The shots typically include the drugs atropine and
scopolamine. Both belong to a group of medications known as anticholinergics,
which block a chemical that is responsible for certain nervous-system
activities. Normally they are used with anesthesia during surgery
and as a treatment for Parkinson's disease, motion sickness and
certain gastrointestinal problems, among other things. The drugs
aren't approved as stop-smoking treatments, but doctors are free
to use them for this purpose.
Before getting the shots, patients undergo a medical
exam to rule out problems that may disqualify them. They then typically
receive three injections -- one in the arm or hip, followed by two
behind the ear. The process takes 60 to 90 minutes.
Contrary to what the ads may imply, though, the treatment
doesn't end there. For two weeks, the person has to take tablets
containing atropine and wear a scopolamine patch behind the ear.
At most clinics the treatment also includes educational materials
or counseling on how to change behaviors associated with smoking.

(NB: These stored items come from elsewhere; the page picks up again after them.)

(* ===== verification/Fees.v ===== *)
(** * What a call of the pallet costs

The weights the pallet declares for its calls (src/pallets/template/src/lib.rs)
under the fee configuration of the runtime ([pallet_transaction_payment::Config]
in src/runtime/src/configs/mod.rs). *)
From S2P Require Import Prelude Frame NftPallet FrameModel Weights Runtime.

Local Open Scope N_scope.

(** ** Interface *)

(** The fee of pallet_transaction_payment, made from the two conversions a runtime
    configures. *)
Class TransactionPayment `{W : SpWeights} := {
  Multiplier : Type;
  (** [ConstantMultiplier<Balance, M>] on a length. *)
  ConstantMultiplier : Balance → N → Balance;
  (** The weight fee times the multiplier of the moment. *)
  adjust : Multiplier → Balance → Balance;
  compute_fee : (Weight → Balance) → (N → Balance) → Weight → Multiplier →
    N → Weight → Balance → Balance;
}.

(** A fee is the fee of the base weight, the fee of the length, the adjusted fee
    of the weight, and the tip; a multiple of nothing is nothing. *)
Class TransactionPaymentLaws `{P : TransactionPayment} : Prop := {
  constant_multiplier m len : ConstantMultiplier m len = saturating_mul u128_MAX len m;
  adjust_zero k : adjust k 0 = 0;
  compute_fee_parts wf lf base k len w tip :
    compute_fee wf lf base k len w tip =
    saturating_add u128_MAX
      (saturating_add u128_MAX (saturating_add u128_MAX (wf base) (lf len)) (adjust k (wf w)))
      tip;
}.

(** ** Definitions *)
Section fees.
Context {C : Config} `{P : TransactionPayment} {F : WeightToFee} {B : BlockWeightsApi}.

(** [#[pallet::weight(Weight::default())]] on every call, in the default class. *)
Definition call_weight (c : Call) : Weight :=
  match c with
  | Call_register_artist => from_parts 0 0
  | Call_create_collection _ => from_parts 0 0
  | Call_delete_collection _ => from_parts 0 0
  | Call_create_nft _ _ _ => from_parts 0 0
  | Call_transfer_nft _ _ _ => from_parts 0 0
  | Call_burn_nft _ _ => from_parts 0 0
  | Call_mint_nft _ _ => from_parts 0 0
  end.
Definition call_class (c : Call) : DispatchClass := Normal.

(** [type LengthToFee]. *)
Definition LengthToFee : N → Balance := ConstantMultiplier TransactionByteFee.

(** The fee of an extrinsic of [len] bytes that makes a call of the pallet. *)
Definition call_fee (limits : BlockWeights) (k : Multiplier) (len : N) (c : Call)
    (tip : Balance) : Balance :=
  compute_fee weight_to_fee LengthToFee (base_extrinsic (per_class limits (call_class c)))
    k len (call_weight c) tip.
End fees.

(** ** Properties *)
Section properties.
Context {C : Config} `{P : TransactionPayment} {F : WeightToFee} {B : BlockWeightsApi}.
Context {HW : SpWeightsLaws W} {HP : TransactionPaymentLaws} {HF : WeightToFeeLaws F}
  {HB : BlockWeightsLaws B}.

(** The fee of the length never reaches a bound. *)
Lemma length_fee len :
  len ≤ u32_MAX → LengthToFee len = MICRO_UNIT * (10 * len).
Proof.
  intros Hlen. unfold LengthToFee. rewrite constant_multiplier.
  unfold TransactionByteFee. rewrite wrapping_mul_exact by (by vm_compute).
  unfold u32_MAX, MICRO_UNIT, u128_MAX, saturating_mul in *. lia.
Qed.

(** Nothing to compute costs nothing. *)
Lemma zero_weight_is_free p : weight_to_fee (from_parts 0 p) = 0.
Proof.
  rewrite weight_to_fee_frac; rewrite ref_time_from_parts; [|done].
  by apply perbill_mul_exact; rewrite N.mul_0_r.
Qed.

(** Every call of the pallet costs the same, whatever it computes or stores and
    however busy the chain is: one micro-unit, ten more for each byte of the
    extrinsic, and the tip. *)
Lemma call_fee_is_flat pov limits k len c tip :
  RuntimeBlockWeights pov = Some limits → len ≤ u32_MAX →
  call_fee limits k len c tip = saturating_add u128_MAX (MICRO_UNIT * (1 + 10 * len)) tip.
Proof.
  intros Hb Hlen. unfold call_fee.
  rewrite compute_fee_parts, (runtime_base_extrinsic _ _ _ Hb), base_weight_fee.
  replace (call_weight c) with (from_parts 0 0) by (by destruct c).
  rewrite zero_weight_is_free, adjust_zero, (length_fee _ Hlen).
  unfold u32_MAX, MICRO_UNIT, u128_MAX, saturating_add in *. lia.
Qed.
End properties.

(** ** An executable instance *)

(** The multiplier is a number of percent. *)
Definition TestTransactionPayment : @TransactionPayment TestWeights := {|
  Multiplier := N;
  ConstantMultiplier m len := saturating_mul u128_MAX len m;
  adjust k fee := k * fee / 100;
  compute_fee wf lf base k len w tip :=
    saturating_add u128_MAX
      (saturating_add u128_MAX (saturating_add u128_MAX (wf base) (lf len)) (k * wf w / 100))
      tip;
|}.

#[export] Instance TestTransactionPaymentLaws :
  @TransactionPaymentLaws TestWeights TestTransactionPayment.
Proof. split; try done. intros k. cbn. by rewrite N.mul_0_r. Qed.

The cost for everything ranges from $350 to $500, which insurance
sometimes partially covers.
Proponents say the shots and medications work by blocking
nicotine receptors in the body, preventing people from experiencing
withdrawal symptoms when they stop smoking. But not all addiction
experts buy that idea, saying that only very high doses of atropine
(far above those that anyone uses) may possibly have this effect.
Though some clinics boast of success rates of over
80%, this refers only to the first month or two. There's little
solid research on the long-term effectiveness of injections. The
only published study, which dates to 1986 and didn't include a comparison
group, found about 40% of people who received shots weren't smoking
after a year. Success rates for other methods are considerably lower.
Side effects of the treatment, which are temporary,
can include dry mouth, dizziness, confusion, blurry vision and difficulty
urinating. Excessive doses of anticholinergic drugs can lead to
hallucinations, strokes, heart attacks and comas. The treatment
isn't appropriate for people who have heart rhythm or prostate problems,
take multiple mood-altering drugs, or are pregnant.
Given the side effects and risks, shots are best used
only after other quit-smoking methods have failed. Before signing
up, ask about the clinic's long-term success rates, and request
to speak with other patients who have had the treatment. Make sure
the clinic offers counseling and support, which are often crucial
for success. Don't expect shots, by themselves, to be a quick fix.